Your instructions
What lines in the listing below hold the string "fuel"? Please copy them out.

>>>

Fixpoint drop_while (p : ascii -> bool) (cs : list ascii) : list ascii :=
  match cs with
  | c :: cs' => if p c then drop_while p cs' else cs
  | [] => []
  end.

Definition drop_spaces : list ascii -> list ascii := drop_while is_space.

(** [s.trim()] *)
Definition trim (s : string) : string :=
  of_chars (rev (drop_spaces (rev (drop_spaces (chars s))))).

(** [s.startsWith(c)] and [s.endsWith(c)] for a one-character [c]. *)
Definition startsWith (s : string) (c : ascii) : bool :=
  match chars s with
  | x :: _ => ascii_eqb x c
  | [] => false
  end.

Definition endsWith (s : string) (c : ascii) : bool :=
  match rev (chars s) with
  | x :: _ => ascii_eqb x c
  | [] => false
  end.

(** [s.slice(1)] *)
Definition slice1 (s : string) : string :=
  match s with
  | EmptyString => EmptyString
  | String _ s' => s'
  end.

(** [s.split('.')]: the pieces between the separators, at least one. *)
Fixpoint split_chars (sep : ascii) (cur : list ascii) (cs : list ascii)
  : list string :=
  match cs with
  | [] => [of_chars (rev cur)]
  | c :: cs' =>
      if ascii_eqb c sep
      then of_chars (rev cur) :: split_chars sep [] cs'
      else split_chars sep (c :: cur) cs'
  end.

Definition split (sep : ascii) (s : string) : list string :=
  split_chars sep [] (chars s).

(** The decimal digits of an array index, as a template literal prints
    it. *)
Definition digit_char (d : nat) : ascii := ascii_of_nat (48 + d).

Fixpoint decimal_digits (fuel n : nat) (acc : list ascii) : list ascii :=
  match fuel with
  | O => acc
  | S fuel' =>
      let acc' := digit_char (n mod 10) :: acc in
      if (n <? 10)%nat then acc' else decimal_digits fuel' (n / 10) acc'
  end.

Definition of_index (n : nat) : string :=
  of_chars (decimal_digits (S n) n []).

End JsString.

Import JsString.

(** ** Regular expressions

    The regular expressions of the source are all of the shape [^r$], and
    use character classes, concatenation, alternation, greedy repetition
    and capture groups.  [Regex.run] is a backtracking matcher with the
    priorities of the JavaScript one: the left alternative first, the
    longest repetition first. *)

Module Regex.

Inductive regex : Type :=
| Eps
| Class (p : ascii -> bool)
| Seq (r1 r2 : regex)
| Alt (r1 r2 : regex)
| Star (r : regex)
| Group (i : nat) (r : regex).

Definition captures : Type := list (nat * list ascii).

Definition cont : Type := list ascii -> captures -> option captures.

Fixpoint run (r : regex) (s : list ascii) (caps : captures) (k : cont)
  {struct r} : option captures :=
  match r with
  | Eps => k s caps
  | Class p =>
      match s with
      | c :: s' => if p c then k s' caps else None
      | [] => None
      end
  | Seq r1 r2 => run r1 s caps (fun s' caps' => run r2 s' caps' k)
  | Alt r1 r2 =>
      match run r1 s caps k with
      | Some res => Some res
      | None => run r2 s caps k
      end
  | Star r' =>
      (fix iterate (n : nat) (s : list ascii) (caps : captures)
         : option captures :=
         match n with
         | O => k s caps
         | S n' =>
             match
               run r' s caps
                 (fun s' caps' =>
                    if (length s' <? length s)%nat
                    then iterate n' s' caps'
                    else None)
             with
             | Some res => Some res
             | None => k s caps
             end
         end) (length s) s caps
  | Group i r' =>
      run r' s caps
        (fun s' caps' =>
           k s' ((i, firstn (length s - length s') s) :: caps'))
  end.

(** The end-of-input anchor [$] (no [m] flag). *)
Definition at_end : cont :=
  fun s caps => match s with [] => Some caps | _ :: _ => None end.

(** [str.match(/^r$/)]: the captures of the first match, if any. *)
Definition exec (r : regex) (str : string) : option captures :=
  run r (chars str) [] at_end.

(** [/^r$/.test(str)] *)
Definition test (r : regex) (str : string) : bool :=
  match exec r str with Some _ => true | None => false end.

(** [match[i]] of a successful match. *)
Fixpoint group_chars (i : nat) (caps : captures) : list ascii :=
  match caps with
  | [] => []
  | (j, cs) :: caps' => if (i =? j)%nat then cs else group_chars i caps'
  end.

Definition group (i : nat) (caps : captures) : string :=
  of_chars (group_chars i caps).

Definition Chr (c : ascii) : regex := Class (ascii_eqb c).
Definition Plus (r : regex) : regex := Seq r (Star r).
Definition Opt (r : regex) : regex := Alt r Eps.
Lemma fallback_attempt_return (q : str) (s s1 : State) (ps : list Product) :
  fallback_attempt q s = (Ok (Return ps), s1) ->
  fallback_search_products q s = (Ok ps, s1) /\ ps <> [].
Proof.
  unfold fallback_attempt, bind.
  destruct (fallback_search_products q s) as [[ps'|e] s2]; [|discriminate].
  destruct ps' as [|p ps']; simpl; [discriminate|].
  intros H. inversion H. subst. split; [reflexivity | discriminate].
Qed.

Lemma browser_attempt_poisoned (q : str) (s : State) :
  poisoned (mgr s) -> browser_attempt q s = (Ok Continue, s).
Proof.
  intros H. unfold browser_attempt, bind, get_mgr. red in H. now rewrite H.
Qed.

Lemma search_attempt_return (q : str) (attempt : Z) (s s1 : State) (ps : list Product) :
  search_attempt q attempt s = (Ok (Return ps), s1) ->
  ps <> [] /\
  exists s0, scrape_search_results q s0 = (Ok ps, s1) \/
             fallback_search_products q s0 = (Ok ps, s1).
Proof.
  unfold search_attempt, try_catch.
  destruct (search_attempt_body q s) as [[r|e] s2] eqn:Hbody.
  2:{ destruct (_ <? _); discriminate. }
  intros H. inversion H. subst. clear H.
  unfold search_attempt_body in Hbody.
  rewrite (bind_ok _ _ _ _ _ (search_delay_run scraping_config s)) in Hbody.
  unfold bind at 1 in Hbody.
  destruct (browser_attempt q (after_search_delay s)) as [[[psb|]|e] sb] eqn:Hb;
    [| |discriminate].
  - inversion Hbody. subst.
    apply browser_attempt_return in Hb. destruct Hb as [Hb Hne].
    split; [exact Hne|]. eexists. left. exact Hb.
  - apply fallback_attempt_return in Hbody. destruct Hbody as [Hf Hne].
    split; [exact Hne|]. exists sb. now right.
Qed.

<<<

Result of the exercise
Fixpoint decimal_digits (fuel n : nat) (acc : list ascii) : list ascii :=
  match fuel with
  | S fuel' =>
      if (n <? 10)%nat then acc' else decimal_digits fuel' (n / 10) acc'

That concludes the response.